§ Problem to work on
Return every entry in the listing word for word.

§ Supplied information
Lemma AWP_Subnet_shape a n :
  wf_Address a ->
  exists A K, AWP_Subnet (mkAWP a n) = Ok (mkSubnet (mkAddress A (Len a)) (mkMask K (Len a))) /\
    length A = 16%nat /\ length K = 16%nat /\
    take (length (AsSlice a)) A = (subnet_bytes (Z.max 0 n) (AsSlice a)).*1 /\
    take (length (AsSlice a)) K = (subnet_bytes (Z.max 0 n) (AsSlice a)).*2.
Proof.
  intros Hwf. pose proof (Zlen_AsSlice a Hwf) as HL. pose proof (bytes_AsSlice a Hwf) as Hb.
  destruct a as [ad len]. destruct Hwf as (Hl & _ & Hlen). unfold Len in *. simpl in *.
  set (xs := AsSlice (mkAddress ad len)) in *. unfold AWP_Subnet. simpl.
  assert (length xs <= 16)%nat as H16 by (unfold Zlen in HL; lia).
  destruct (Z.leb_spec n 0); [|destruct (Z.leb_spec (len * 8) n)].
  - exists (repeat 0 16), (repeat 0 16). split; [done|]. split; [done|]. split; [done|].
    rewrite Z.max_l, subnet_bytes_0, fst_zip, snd_zip by (rewrite ?repeat_length; lia).
    by rewrite take_repeat_pad.
  - exists ad, (pad16 (repeat 255 (Z.to_nat len))). split; [done|]. split; [done|].
    split; [apply length_pad16|].
    rewrite subnet_bytes_full, fst_zip, snd_zip by (rewrite ?repeat_length; lia).
    replace (Z.to_nat len) with (length xs) by (unfold Zlen in HL; lia).
    rewrite take_pad16 by (rewrite repeat_length; lia). split; [|done].
    subst xs. unfold AsSlice. simpl. f_equal. rewrite length_take. lia.
  - rewrite Z.max_r by lia. fold xs. destruct (subnet_bytes_masked n xs Hb ltac:(lia)) as [Hm Hb2].
    set (bs := subnet_bytes n xs) in *.
    assert (length bs = length xs) as Hlb by apply length_subnet_bytes.
    assert (take (length xs) (pad16 bs.*1) = bs.*1) as E1 by (apply take_pad16; rewrite length_fmap; lia).
    assert (take (length xs) (pad16 bs.*2) = bs.*2) as E2 by (apply take_pad16; rewrite length_fmap; lia).
    exists (pad16 bs.*1), (pad16 bs.*2). split; [|auto using length_pad16].
    unfold NewSubnet, Len, MaskLen. cbn [addr_length mask_length addr mask]. rewrite Z.eqb_refl. simpl.
    replace (Z.to_nat len) with (length xs) by (unfold Zlen in HL; lia).
    rewrite zip_with_take, E1, E2, zip_fst_snd, Hm. done.
Qed.

(** AddressWithPrefix.Subnet never panics, and the subnet it returns
    contains an address of the same family exactly when the two addresses
    agree on at least the (clamped) prefix length, as counted by
    MatchingPrefix; its mask has that many leading ones. *)
Lemma Subnet_Contains_MatchingPrefix a b n :
  wf_Address a -> wf_Address b -> Len a = Len b ->
  exists s p, AWP_Subnet (mkAWP a n) = Ok s /\ MatchingPrefix a b = Ok p /\
    Contains s b = (Z.min (Z.max 0 n) (BitLen a) <=? p) /\
    Prefix s = Ok (Z.min (Z.max 0 n) (BitLen a)).
Proof.
  intros Ha Hb Hlen. pose proof (Zlen_AsSlice a Ha) as HLa. pose proof (Zlen_AsSlice b Hb) as HLb.
  destruct (AWP_Subnet_shape a n Ha) as (A & K & -> & HA & HK & E1 & E2).
  assert (Len a <= 16) by (destruct Ha as (_ & _ & ?); unfold Len; lia).
  eexists _, _. split; [done|]. unfold MatchingPrefix, BitLen. rewrite Hlen, Z.eqb_refl. simpl.
  split; [done|]. set (bs := subnet_bytes (Z.max 0 n) (AsSlice a)) in *.
  assert (length bs = length (AsSlice a)) as Hlb by apply length_subnet_bytes. split.
  - rewrite Contains_bytes with (bs := bs); try done; try congruence; [|unfold Zlen in *; lia].
    subst bs. rewrite contains_matching; auto using bytes_AsSlice; unfold Zlen in *; lia.
  - unfold Prefix, MaskPrefix, MaskAsSlice. simpl. replace (Len b <=? 16) with true by lia. simpl.
    replace (Z.to_nat (Len b)) with (length (AsSlice a)) by (unfold Zlen in *; lia).
    rewrite E2. subst bs. rewrite prefix_subnet_bytes by lia.
    by replace (8 * Zlen (AsSlice a)) with (Len b * 8) by lia.
Qed.

Lemma Subnet_Contains_MatchingPrefix_witness :
  exists s p, AWP_Subnet (mkAWP (AddrFrom4 [169; 254; 7; 1]) 16) = Ok s /\
    MatchingPrefix (AddrFrom4 [169; 254; 7; 1]) (AddrFrom4 [169; 254; 7; 9]) = Ok p /\
    Contains s (AddrFrom4 [169; 254; 7; 9]) = (16 <=? p) /\ Prefix s = Ok 16.
Proof.
  apply (Subnet_Contains_MatchingPrefix (AddrFrom4 [169; 254; 7; 1]) (AddrFrom4 [169; 254; 7; 9]) 16);
    [| |done]; (split; [done|]; split; [unfold bytes, pad16; simpl; repeat constructor; lia|simpl; lia]).
Defined.

End tcpip.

§ Response to the exercise
Lemma AWP_Subnet_shape a n :
  wf_Address a ->
  exists A K, AWP_Subnet (mkAWP a n) = Ok (mkSubnet (mkAddress A (Len a)) (mkMask K (Len a))) /\
    length A = 16%nat /\ length K = 16%nat /\
    take (length (AsSlice a)) A = (subnet_bytes (Z.max 0 n) (AsSlice a)).*1 /\
    take (length (AsSlice a)) K = (subnet_bytes (Z.max 0 n) (AsSlice a)).*2.
Proof.
  intros Hwf. pose proof (Zlen_AsSlice a Hwf) as HL. pose proof (bytes_AsSlice a Hwf) as Hb.
  destruct a as [ad len]. destruct Hwf as (Hl & _ & Hlen). unfold Len in *. simpl in *.
  set (xs := AsSlice (mkAddress ad len)) in *. unfold AWP_Subnet. simpl.
  assert (length xs <= 16)%nat as H16 by (unfold Zlen in HL; lia).
  destruct (Z.leb_spec n 0); [|destruct (Z.leb_spec (len * 8) n)].
  - exists (repeat 0 16), (repeat 0 16). split; [done|]. split; [done|]. split; [done|].
    rewrite Z.max_l, subnet_bytes_0, fst_zip, snd_zip by (rewrite ?repeat_length; lia).
    by rewrite take_repeat_pad.
  - exists ad, (pad16 (repeat 255 (Z.to_nat len))). split; [done|]. split; [done|].
    split; [apply length_pad16|].
    rewrite subnet_bytes_full, fst_zip, snd_zip by (rewrite ?repeat_length; lia).
    replace (Z.to_nat len) with (length xs) by (unfold Zlen in HL; lia).
    rewrite take_pad16 by (rewrite repeat_length; lia). split; [|done].
    subst xs. unfold AsSlice. simpl. f_equal. rewrite length_take. lia.
  - rewrite Z.max_r by lia. fold xs. destruct (subnet_bytes_masked n xs Hb ltac:(lia)) as [Hm Hb2].
    set (bs := subnet_bytes n xs) in *.
    assert (length bs = length xs) as Hlb by apply length_subnet_bytes.
    assert (take (length xs) (pad16 bs.*1) = bs.*1) as E1 by (apply take_pad16; rewrite length_fmap; lia).
    assert (take (length xs) (pad16 bs.*2) = bs.*2) as E2 by (apply take_pad16; rewrite length_fmap; lia).
    exists (pad16 bs.*1), (pad16 bs.*2). split; [|auto using length_pad16].
    unfold NewSubnet, Len, MaskLen. cbn [addr_length mask_length addr mask]. rewrite Z.eqb_refl. simpl.
    replace (Z.to_nat len) with (length xs) by (unfold Zlen in HL; lia).
    rewrite zip_with_take, E1, E2, zip_fst_snd, Hm. done.
Qed.

(** AddressWithPrefix.Subnet never panics, and the subnet it returns
    contains an address of the same family exactly when the two addresses
    agree on at least the (clamped) prefix length, as counted by
    MatchingPrefix; its mask has that many leading ones. *)
Lemma Subnet_Contains_MatchingPrefix a b n :
  wf_Address a -> wf_Address b -> Len a = Len b ->
  exists s p, AWP_Subnet (mkAWP a n) = Ok s /\ MatchingPrefix a b = Ok p /\
    Contains s b = (Z.min (Z.max 0 n) (BitLen a) <=? p) /\
    Prefix s = Ok (Z.min (Z.max 0 n) (BitLen a)).
Proof.
  intros Ha Hb Hlen. pose proof (Zlen_AsSlice a Ha) as HLa. pose proof (Zlen_AsSlice b Hb) as HLb.
  destruct (AWP_Subnet_shape a n Ha) as (A & K & -> & HA & HK & E1 & E2).
  assert (Len a <= 16) by (destruct Ha as (_ & _ & ?); unfold Len; lia).
  eexists _, _. split; [done|]. unfold MatchingPrefix, BitLen. rewrite Hlen, Z.eqb_refl. simpl.
  split; [done|]. set (bs := subnet_bytes (Z.max 0 n) (AsSlice a)) in *.
  assert (length bs = length (AsSlice a)) as Hlb by apply length_subnet_bytes. split.
  - rewrite Contains_bytes with (bs := bs); try done; try congruence; [|unfold Zlen in *; lia].
    subst bs. rewrite contains_matching; auto using bytes_AsSlice; unfold Zlen in *; lia.
  - unfold Prefix, MaskPrefix, MaskAsSlice. simpl. replace (Len b <=? 16) with true by lia. simpl.
    replace (Z.to_nat (Len b)) with (length (AsSlice a)) by (unfold Zlen in *; lia).
    rewrite E2. subst bs. rewrite prefix_subnet_bytes by lia.
    by replace (8 * Zlen (AsSlice a)) with (Len b * 8) by lia.
Qed.

Lemma Subnet_Contains_MatchingPrefix_witness :
  exists s p, AWP_Subnet (mkAWP (AddrFrom4 [169; 254; 7; 1]) 16) = Ok s /\
    MatchingPrefix (AddrFrom4 [169; 254; 7; 1]) (AddrFrom4 [169; 254; 7; 9]) = Ok p /\
    Contains s (AddrFrom4 [169; 254; 7; 9]) = (16 <=? p) /\ Prefix s = Ok 16.
Proof.
  apply (Subnet_Contains_MatchingPrefix (AddrFrom4 [169; 254; 7; 1]) (AddrFrom4 [169; 254; 7; 9]) 16);
    [| |done]; (split; [done|]; split; [unfold bytes, pad16; simpl; repeat constructor; lia|simpl; lia]).
Defined.

End tcpip.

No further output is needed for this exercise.